Nouvelle panne de vent, brise Volvo... Jacques vérifie l’alternateur et ne trouve rien ; il fonctionne quand on met le moteur, sans doute un faux contact.
Le dessal marche bien.
On termine la journée à la voile sur une mer plate, attendant la risée qui fera grimper la vitesse à plus d’un nœud ! On attache la bôme pour qu’elle ne batte pas ; pas la peine de mettre le moteur, il y a du vent nulle part... Un peu de vent se lève à l’apéro, quand le soleil se couche.
Les épreuves de l’America’s Cup ont été annulées aujourd’hui.
Les Bermudes sont des récifs coralliens baignés par le Gulf Stream, un courant chaud, ce qui explique leur présence à une latitude aussi haute.
Joël nous a fait un topo sur le fameux Triangle des Bermudes, beaucoup de légendes et une réalité géographique :
- le Gulf Stream chaud qui remonte au Nord avec beaucoup de tourbillons
- le courant du Labrador froid qui vient terminer sa course vers le Sud avec sans doute un peu d'upwelling comme au large du Portugal
- des vents qui peuvent être violents en rafales le long de côte Est des USA orientés Nord ou Sud
Ces trois éléments qui créent quasi instantanément des mers énormes et des brouillards intenses entre les USA et les Bermudes, ont eu raison de très gros bateaux sans doute avec des vagues scélérates et/ou des erreurs de navigation à cause du brouillard.
Une raison majeure pour un routage qui éloigne nos petits bateaux de cette zone potentiellement dangereuse.

Bilan J 9
Position : 32°10’ N ; 64°52’ W
Route : 96M, nous sommes arrivés aux Bermudes et à 1 703M des Açores
Moteur : 5H15
Bilan énergétique : équilibré
Pêche : rien
Repas : patates douces en tartiflette, quatre-quarts à la papaye.

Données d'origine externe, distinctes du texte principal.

Lemma effect_app k a b : effect T k (a ++ b) = effect T k b ∪ effect T k a.
Proof.
  induction a as [|op a IH]; cbn [app effect].
  - by destruct (effect T k b).
  - rewrite IH. by destruct (effect T k b), (effect T k a), (touch T k op).
Qed.

Lemma effect_None k ops : Forall (fun op => touch T k op = None) ops -> effect T k ops = None.
Proof. induction 1 as [|op ops Hop _ IH]; [done|]. cbn [effect]. by rewrite IH, Hop. Qed.

Lemma effect_cons {A} (f : A -> list batch_op) k x l :
  effect T k ((x :: l) ≫= f) = effect T k (l ≫= f) ∪ effect T k (f x).
Proof. change ((x :: l) ≫= f) with (f x ++ (l ≫= f)). apply effect_app. Qed.

(** Blocks of operations that have one and the same effect on a key, or none. *)
Lemma effect_bind_cases {A} (f : A -> list batch_op) k l e :
  (forall x, x ∈ l -> effect T k (f x) = None \/ effect T k (f x) = e) ->
  effect T k (l ≫= f) = None \/ effect T k (l ≫= f) = e.
Proof.
  induction l as [|y l IH]; intros Hall; [by left|]. rewrite effect_cons.
  destruct (Hall y ltac:(by left)) as [Hy|Hy]; rewrite Hy;
    (destruct IH as [Hl|Hl]; [intros; apply Hall; by right|..]); rewrite Hl; destruct e; auto.
Qed.

Lemma effect_bind {A} (f : A -> list batch_op) k l e :
  (forall x, x ∈ l -> effect T k (f x) = None \/ effect T k (f x) = e) ->
  (exists x, x ∈ l /\ effect T k (f x) = e) -> effect T k (l ≫= f) = e.
Proof.
  intros Hall [x [Hx He]]. induction l as [|y l IH]; [by apply elem_of_nil in Hx|].
  rewrite effect_cons. apply elem_of_cons in Hx as [<-|Hx].
  - rewrite He. destruct (effect_bind_cases f k l e) as [Hl|Hl]; [intros; apply Hall; by right|..];
      rewrite Hl; by destruct e.
  - rewrite IH; [|intros; apply Hall; by right|done].
    destruct (Hall y ltac:(by left)) as [Hy|Hy]; rewrite Hy; by destruct e.
Qed.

J 10 : mercredi 31 mai / jeudi 1er juin
Nuit claire, une petite brise fort agréable s’est enfin levée (près, force 3, mer belle).
On longe la côte des Bermudes et on croise un voilier qui s’éloigne.
La lune se couche, les lumières des Bermudes s’éloignent et disparaissent ; nous sortons des cartes marines, nous voilà lancés sur l’océan avec les Açores comme horizon.
Le vent tourne, nous avec lui ; nous avons un courant favorable d’un nœud.
Au petit matin, le vent faiblit, nous faisons de l’Est (grand largue, force 2) ; la journée est tranquille, ensoleillée, dommage qu’une longue houle de face ait tendance à faire claquer les voiles...
Un peu plus de vent en fin d’après-midi et au coucher du soleil (force 3 à 4).
Le pilote a disjoncté trois fois aujourd’hui, alors qu’il n’était pas violemment sollicité.
A partir de maintenant, nous allons suivre le train des dépressions qui suit dans l’Atlantique Nord, une route NE, des États-Unis à l’Europe ; à nous de profiter des vents portants en nous plaçant en bordure de ces dépressions ; entre deux, des zones de calme...

Bilan J 10
Position : 32° 26’ N ; 62° 55’ W
Route : 91M (un peu plus si on tient compte du courant), il reste 1 610M pour les Açores
Moteur : non
Bilan énergétique : à peu près équilibré
Pêche : bredouille
Repas : Risotto champignons et confit de canard, fondant au chocolat

J 11 : jeudi 1er juin / vendredi 2 juin
Changement de fuseau horaire, UTC -3 depuis hier, il va falloir qu’on modifie progressivement nos horaires de repas pour en être en phase à l’arrivée aux Açores.
Une petite dépression s’annonce pour dimanche 4 ; une autre beaucoup plus vaste se formera près de la Floride le 7 pour arriver le 9 ; elle sera beaucoup plus basse qu’habituellement, l’anticyclone des Açores étant décalé vers le Sud. La préconisation de Joël est de faire de l’Est pendant une semaine afin de la dépasser et de remonter ensuite avec elle vers les Açores avec des vents portants ne dépassant pas 15 à 20 nœuds.
Nuit claire, une demi-lune nous accompagne la première moitié de la nuit.
Le vent s’est levé, on fait route vers l’Est à une bonne vitesse (largue, force 4 à 5, mer peu agitée) ; le vent faiblit le matin et tourne légèrement (grand largue, force 3) ; il se maintient et monte en fin d’après-midi, on prend un ris avant la nuit (largue, force 4, un ris, mer peu agitée). La journée a été ensoleillée avec un vent correct, une navigation agréable et reposante.
Les provisions de produits frais s’épuisent, le pain depuis longtemps, la viande et les œufs depuis quelques jours et on a mangé les derniers fruits et tomates hier ; il nous reste des crackers cubains, du brie danois, du beurre, des patates douces, des fruits déshydratés et de nombreuses conserves. Un poisson frais serait le bienvenu !

Bilan J 11
Position : 32° 28’ N ; 60°23’ W
Route : 129M, il reste 1 493M pour les Açores
Moteur : 0H
Bilan énergétique : positif, batteries chargées à bloc
Pêche : un poisson volant !
Repas : tartiflette de patates douces, brie, fondant au chocolat.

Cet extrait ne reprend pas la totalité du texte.